Life

How To Talk To Your Partner About Being An Overprotective Dad

by Yvette Manes

The overprotective father is a staple in so many family movies and TV sitcoms. They market it as an endearing quality for a dad to go above and beyond in order to protect his child from danger, hurt, pain (and boys.) But, what if your spouse's protectiveness has become unreasonable? What do you do when your child's emotional and social growth is affected by one parent's irrational fears? You might be wondering how to talk to your partner about being an overprotective dad in a way to which he will be receptive and understanding.

An overprotective dad is often reacting to his own insecurities as a parent. He may not feel confident in his decision-making abilities, and may worry that allowing his child a little leeway can open up the door to harm — and it's a harm that he will have to take accountability for. So, instead, he tries to avoid this situation by putting up a wall between his child and all the dangers of the world.

As a mom, I get it. I've caught myself being overprotective out of fear that the more I allow, the faster time will pass. Today she wants to ride her bike around the block, tomorrow around the neighborhood, and the next day she wants the car keys because she's going off to college. But, the truth is that children do grow up. They need to have age-appropriate experiences and nothing we do as parents will keep them little forever, and no number of rules and restrictions will keep them 100 percent safe.

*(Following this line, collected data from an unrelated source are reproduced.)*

(* ===== verification/RbProofs.v ===== *)
(** * Red-black trees: the operations are correct

    Insertion and deletion against the abstract trees of RbSpec.v: they end, touch no
    pointer outside the tree, keep the in-order sequence (plus or minus the node) and
    restore the red-black invariant [rbtree]; iteration visits the in-order sequence. *)

From stdpp Require Import base numbers list gmap.
From S2P Require Import Prelude RbTree RbSpec.

Ltac step H := rewrite (bind_ok _ _ _ _ _ H).

(** ** Rotation *)

Section rotate.
Context {A : Type}.
Variable aug : option (rb_augment_callbacks A).

(** The facts about the addresses around a rotation. *)
Lemma rotate_facts (st : rbst A) ctx d b x a bp i p o :
  zrep st ctx (mk d b x a (mk d bp i p o)) ->
  let l := caddrs ctx ++ a :: p :: addrs x ++ addrs i ++ addrs o in
  zaddrs ctx (mk d b x a (mk d bp i p o)) ≡ₚ l /\ zaddrs ctx (mk d bp (mk d b x a i) p o) ≡ₚ l
  /\ NoDup l /\ Forall okaddr l.
Proof.
  intros [_ _ H3 H4]. cbv zeta.
  assert (zaddrs ctx (mk d b x a (mk d bp i p o)) ≡ₚ caddrs ctx ++ a :: p :: addrs x ++ addrs i ++ addrs o) as E1.
  { unfold zaddrs. rewrite !addrs_mk. f_equiv. f_equiv. by rewrite <- Permutation_middle. }
  assert (zaddrs ctx (mk d bp (mk d b x a i) p o) ≡ₚ caddrs ctx ++ a :: p :: addrs x ++ addrs i ++ addrs o) as E2.
  { unfold zaddrs. rewrite !addrs_mk. f_equiv. simpl. rewrite <- app_assoc. by rewrite Permutation_swap. }
  split; [done|]. split; [done|]. by rewrite <- E1.
Qed.

Lemma rotate_core (st : rbst A) ctx d b x a bp i p o :
  zrep st ctx (mk d b x a (mk d bp i p o)) ->
  exists st1, __rb_rotate aug d a st = rotated aug a p st1
    /\ zrep st1 ctx (mk d bp (mk d b x a i) p o) /\ aux st1 = aux st.
Proof.
  intros Hz. pose proof (rotate_facts _ _ _ _ _ _ _ _ _ _ Hz) as (E1 & E2 & Hn & Hok). destruct Hz as [Hc Hr _ _].
  rewrite ptr_mk in Hc. apply rep_mk in Hr as (Ea & Hx & (Ep & Hi & Ho)%rep_mk). rewrite ptr_mk in Ea.
  rewrite <- E2 in Hok, Hn. pose proof Hn as Hn2. pose proof Hok as Hok2. rewrite E2 in Hn2, Hok2.
  apply NoDup_app in Hn2 as (Nc & Ncd & [Na [Np [Nx [Nxd [Ni [Nid No]]%NoDup_app]]%NoDup_app]%NoDup_cons]%NoDup_cons).
  apply Forall_app in Hok2 as [Okc [Oka [Okp [Okx [Oki Oko]%Forall_app]%Forall_app]%Forall_cons]%Forall_cons].
  rewrite not_elem_of_cons, !not_elem_of_app in Na. rewrite !not_elem_of_app in Np. destruct Na as (Nap & Nax & Nai & Nao), Np as (Npx & Npi & Npo).
  assert (forall y, y ∈ caddrs ctx -> y <> a /\ y <> p /\ y ∉ addrs i /\ y ∉ addrs x /\ y ∉ addrs o) as Hcy.
  { intros y Hy. specialize (Ncd y Hy). rewrite !not_elem_of_cons, !not_elem_of_app in Ncd. tauto. }
  assert (forall y, y ∈ addrs x -> y ∉ addrs i /\ y ∉ addrs o) as Hxy.
  { intros y Hy. specialize (Nxd y Hy). rewrite not_elem_of_app in Nxd. tauto. }
  assert (okptr (cpar ctx)) as Okpar by (by apply cpar_ok). assert (okptr a /\ okptr p) as [Oka' Okp'] by (split; by right).
  unfold __rb_rotate. step (child_ok st (opp d) _ _ Ea). rewrite kid_opp_mkn. step (parent_ok st _ _ Ea). rewrite parent_mkn by done.
  step (child_ok st d _ _ Ep). rewrite kid_mkn. unfold set_child. step (upd_ok st _ (with_kid (opp d) (ptr i)) _ Ea).
  rewrite with_kid_opp_mkn. set (st1 := with_nodes st _).
  destruct (reparent_ok st1 i p a) as (m2 & R2 & Hi2 & S2); try done.
  { apply (rep_frame (nodes st)); [|done]. intros y Hy. cbn. rewrite lookup_insert_ne; [done|]. by intros <-. }
  step R2. assert (m2 !! p = Some (mkn d (word a bp) (ptr i) (ptr o))) as Ep2.
  { rewrite S2 by done. cbn. by rewrite lookup_insert_ne. }
  step (upd_ok (with_nodes st1 m2) p (with_kid d a) _ Ep2). rewrite with_kid_mkn. cbn [nodes with_nodes].
  set (m3 := <[p := _]> m2). assert (m3 !! a = Some (mkn d (word (cpar ctx) b) (ptr x) (ptr i))) as Ea3.
  { unfold m3. rewrite lookup_insert_ne by done. rewrite S2 by done. cbn. by rewrite lookup_insert_eq. }
  unfold rb_set_parent at 1. step (upd_ok (with_nodes (with_nodes st1 m2) m3) a
    (fun n => with_pc (Z.lor (Z.land (__rb_parent_color n) 3) p) n) _ Ea3).
  rewrite pc_mkn, with_pc_mkn, set_parent_word by done. cbn [nodes with_nodes]. set (m4 := <[a := _]> m3).
  assert (m4 !! p = Some (mkn d (word a bp) a (ptr o))) as Ep4.
  { unfold m4, m3. by rewrite lookup_insert_ne, lookup_insert_eq. }
  unfold rb_set_parent at 1. match goal with |- context [bind (upd p ?f)] =>
    step (upd_ok (with_nodes (with_nodes (with_nodes st1 m2) m3) m4) p f _ Ep4) end.
  rewrite pc_mkn, with_pc_mkn, set_parent_word by done. cbn [nodes with_nodes]. set (m5 := <[p := _]> m4).
  assert (forall y, y <> a -> y <> p -> y ∉ addrs i -> m5 !! y = nodes st !! y) as S5.
  { intros y H1 H2 H3. unfold m5, m4, m3. rewrite !lookup_insert_ne by done. rewrite S2 by done. cbn. by rewrite lookup_insert_ne. }
  match goal with |- context [relink (cpar ctx) a p] =>
    destruct (relink_ok (with_nodes (with_nodes (with_nodes (with_nodes st1 m2) m3) m4) m5) ctx a p) as (m6 & rt & R6 & Hc6 & S6) end; try done.
  { cbn. apply (crep_frame (nodes st)); [|done]. intros y Hy. destruct (Hcy y Hy) as (? & ? & ? & _). by apply S5. }
  { intros Hy. by destruct (Hcy a Hy) as (? & _). }
  { destruct Oka as [? _]. lia. }
  step R6. eexists. split; [reflexivity|]. cbn [aux with_nodes]. split; [|done]. cbn [nodes with_nodes] in S6.
  assert (forall y, y ∉ caddrs ctx -> y <> a -> y <> p -> y ∉ addrs i -> m6 !! y = nodes st !! y) as S6'.
  { intros y H1 H2 H3 H4. rewrite S6 by done. by apply S5. }
  split; cbn [nodes root]; [by rewrite ptr_mk| |done|done].
  assert (m6 !! p = Some (mkn d (word (cpar ctx) bp) a (ptr o))) as Ep6.
  { rewrite S6; [unfold m5; by rewrite lookup_insert_eq|]. intros Hy. by destruct (Hcy p Hy) as (_ & ? & _). }
  assert (m6 !! a = Some (mkn d (word p b) (ptr x) (ptr i))) as Ea6.
  { rewrite S6; [unfold m5, m4; rewrite lookup_insert_ne by done; by rewrite lookup_insert_eq|].
    intros Hy. by destruct (Hcy a Hy) as (? & _). }
  apply rep_mk. rewrite ptr_mk. split; [done|]. split.
  - apply rep_mk. split; [done|]. split.
    + apply (rep_frame (nodes st)); [|done]. intros y Hy. destruct (Hxy y Hy). apply S6'; try done; [|by intros -> ..].
      intros Hy'. by destruct (Hcy y Hy') as (_ & _ & _ & ? & _).
    + apply (rep_frame m2); [|done]. intros y Hy. rewrite S6.
      * unfold m5, m4, m3. rewrite !lookup_insert_ne; [done|by intros <-..].
      * intros Hy'. by destruct (Hcy y Hy') as (_ & _ & ? & _).
  - apply (rep_frame (nodes st)); [|done]. intros y Hy. apply S6'; try by intros ->.
    + intros Hy'. by destruct (Hcy y Hy') as (_ & _ & _ & _ & ?).
    + intros Hy'. by apply (Nid y Hy').
Qed.
End rotate.
(** The cached variants keep the leftmost pointer at the first node of the order. *)
Theorem rb_cached_leftmost st ctx l1 l2 a n :
  rb_slot st ctx l1 l2 -> nodes st !! a = Some n -> okaddr a -> a ∉ l1 ++ l2 ->
  (exists st', (rb_link_node a (cpar ctx) (slot_of ctx) ;;;
      rb_insert_color_cached a (hd0 (l1 ++ l2)) (bool_decide (l1 = []))) st = Some (hd0 (l1 ++ a :: l2), st')
      /\ rb_holds st' (l1 ++ a :: l2)
      /\ forall k1 z k2, l1 ++ a :: l2 = k1 ++ z :: k2 ->
         exists st'', rb_erase_cached z (hd0 (l1 ++ a :: l2)) st' = Some (hd0 (k1 ++ k2), st'')
           /\ rb_holds st'' (k1 ++ k2)).
Proof.
  intros Hs Ea Oa Na. destruct (insert_cached_ok st ctx l1 l2 a n Hs Ea Oa Na) as (st' & E & H). exists st'.
  split; [done|]. split; [done|]. intros k1 z k2 Ek. rewrite Ek in *. by apply erase_cached_ok.
Qed.

Lemma rb_cached_leftmost_witness :
  exists st', (rb_link_node 320 256 (Some R) ;;; rb_insert_color_cached 320 64 false) demo_st = Some (64, st').
Proof.
  destruct (rb_cached_leftmost demo_st demo_ctx [64; 128; 192; 256] [] 320 (RbNode 0 0 0)) as (st' & E & _);
    [apply demo_slot|reflexivity|split; [split|]; reflexivity|apply (bool_decide_unpack _); vm_compute; exact I|].
  exists st'. exact E.
Defined.
(* ===== verification/FairTheorems.v ===== *)
(** * The fair scheduling class: the run queue invariant and the theorems

    [rq_ok]: the tree is a red-black tree over entities that exist, the cached leftmost
    pointer is its first node, and the two running sums are exact for the entities in it,
    modulo the width of the fields.  Every class hook keeps it.  The deadline order and
    the aggregates are treated separately, under the window the wrap-safe comparisons
    need. *)

From stdpp Require Import base numbers list gmap sorting.
From S2P Require Import Prelude RbTree RbSpec RbProofs RbTheorems Fair FairProofs.

Implicit Types (st : rbst cfs_rq) (c : cfs_rq) (s : sched_entity).

Definition wt c a : Z := match ents c !! a with Some s => weight s | None => 0 end.

Definition vterm c a : Z := (vr c a - cfs_min_vruntime c) * wt c a.

Record sums_ok c (l : list Z) : Prop := {
  so_avg : cfs_avg_vruntime c = i64 (zsum (vterm c) l);
  so_load : avg_load c = u64 (zsum (wt c) l);
}.

Record rq_ok st (T : tree) : Prop := {
  ro_rep : zrep st [] T;
  ro_rb : rbtree T;
  ro_left : rb_leftmost (aux st) = hd0 (addrs T);
  ro_live : forall x, x ∈ addrs T -> live (aux st) x;
  ro_sums : sums_ok (aux st) (addrs T);
}.

(** Two run queues with the same entities up to aggregates, the same clocks and the same
    running entity. *)
Record same_rq c c' : Prop := {
  sr_ents : same_but_agg (ents c) (ents c');
  sr_nr : nr_running c' = nr_running c;
  sr_min : cfs_min_vruntime c' = cfs_min_vruntime c;
  sr_curr : curr c' = curr c;
  sr_clock : clock_task c' = clock_task c;
}.

Lemma agg_same_rq c c' : agg_only c c' -> same_rq c c'.
Proof. intros (m & -> & H). by split. Qed.

Lemma same_rq_trans c1 c2 c3 : same_rq c1 c2 -> same_rq c2 c3 -> same_rq c1 c3.
Proof. intros [A1 A2 A3 A4 A5] [B1 B2 B3 B4 B5]. split; try congruence. Qed.

Lemma same_ent c c' a s : same_rq c c' -> ents c !! a = Some s -> exists v, ents c' !! a = Some (set_min_vruntime v s).
Proof.
  intros [H _ _ _ _] E. destruct (agg_only_ent c (set_ents (ents c') c) a s) as [v Ev]; [by exists (ents c')|done|]. by exists v.
Qed.

Lemma same_live c c' a : same_rq c c' -> live c a <-> live c' a.
Proof. intros [H _ _ _ _]. specialize (H a). unfold live. destruct (ents c !! a), (ents c' !! a); try done; split; intros [? ?]; eauto. Qed.

Lemma same_field {X} (f : sched_entity -> X) (d : X) c c' a :
  (forall v s, f (set_min_vruntime v s) = f s) -> same_rq c c' ->
  match ents c' !! a with Some s => f s | None => d end = match ents c !! a with Some s => f s | None => d end.
Proof.
  intros Hf H. destruct (ents c !! a) as [s|] eqn:E.
  - destruct (same_ent c c' a s H E) as [v ->]. apply Hf.
  - destruct (ents c' !! a) as [s'|] eqn:E'; [|done]. destruct (proj2 (same_live c c' a H)) as [? ?]; [by eexists|congruence].
Qed.

Lemma same_vr c c' a : same_rq c c' -> vr c' a = vr c a.
Proof. by apply (same_field vruntime). Qed.
Lemma same_wt c c' a : same_rq c c' -> wt c' a = wt c a.
Proof. by apply (same_field weight). Qed.
Lemma same_dl c c' a : same_rq c c' -> dl c' a = dl c a.
Proof. by apply (same_field deadline). Qed.

Lemma same_vterm c c' a : same_rq c c' -> vterm c' a = vterm c a.
Proof. intros H. unfold vterm. by rewrite (same_vr _ _ _ H), (same_wt _ _ _ H), (sr_min _ _ H). Qed.

Lemma same_sums c c' l : same_rq c c' -> zsum (vterm c') l = zsum (vterm c) l /\ zsum (wt c') l = zsum (wt c) l.
Proof. intros H. split; apply zsum_ext; intros x _; [by apply same_vterm|by apply same_wt]. Qed.

(** ** The sums *)

Lemma sums_add c a s l1 l2 :
  sums_ok c (l1 ++ l2) -> ents c !! a = Some s -> sums_ok (avg_vruntime_add s c) (l1 ++ a :: l2).
Proof.
  intros [H1 H2] E.
  assert (same_rq c (avg_vruntime_add s c)) as Hs by (by split). destruct (same_sums _ _ (l1 ++ a :: l2) Hs) as [E1 E2].
  split; rewrite ?E1, ?E2, zsum_middle; unfold avg_vruntime_add, sld; cbn [cfs_avg_vruntime avg_load set_sums].
  - rewrite H1. unfold entity_key. wrap_ring. unfold vterm at 2. unfold vr, wt. rewrite E. ring.
  - rewrite H2. wrap_ring. unfold wt at 2. rewrite E. ring.
Qed.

Here are some ways to talk to your spouse if you feel that he is becoming an overprotective dad.

1

Talk To Your Partner Privately And When You're Both In A Good Mood

Psychologist Joti Samra wrote in The Globe and Mail that if you feel that your spouse is being too overprotective, it warrants a discussion. You should have this conversation privately, without your children present and when you are getting along with each other. Don't bring it up when you are already in the middle of a disagreement. This way, you can present a united front when speaking to your children about rules, responsibilities and expectations.

2

Take A Problem-Solving Approach

Samra suggested that sometimes parents have a "black and white approach" to parenting. They fear that a particular situation may lead to danger, therefore they deem it completely off-limits. If you feel that your spouse is being irrational, she suggested working together to come up with less rigid options that will satisfy you both.

3

Come Up With A Timeline Of Age-Appropriate Activities

Work together with your spouse to come up with a timeline of allowances according to age or milestone. Dads sometimes see their children as babies for far longer than they ever thought they would, which can make loosening the reigns difficult. But, if you agree together that your child can, for example, stay up an hour later starting at age 10, or get a phone in sixth grade, it gives the parents time to get used to the idea, and the child something to look forward to or work towards. Samra wrote that decisions about age-appropriate activities are very personal and family-specific. Your timeline may vary greatly from another family's, and that's OK.

4

Don't Go Behind Your Partner's Back

You may be tempted to go behind his back and simply let your child do things that your partner doesn't allow, but this isn't a good idea. Psychologist and family therapist John Rosemond wrote in The Southern Illinoisan that under no circumstances should you go behind your partner's back. This can negatively affect your relationship and will teach your child that it is OK to lie, break rules, and keep secrets. If your partner continues to act irrationally, it may be time to see a couple's counselor.

5

Consider Couples Counseling

Some parents are overprotective because they don't fully trust their spouse's parenting. Your partner may think you are too lenient or don't worry enough and overcompensate by becoming stricter, worrying too much, or even undermining you. This lack of trust can break a marriage. In the Huffington Post, psychologist Samantha Rodman suggested couples counseling as a way to address and work through this issue.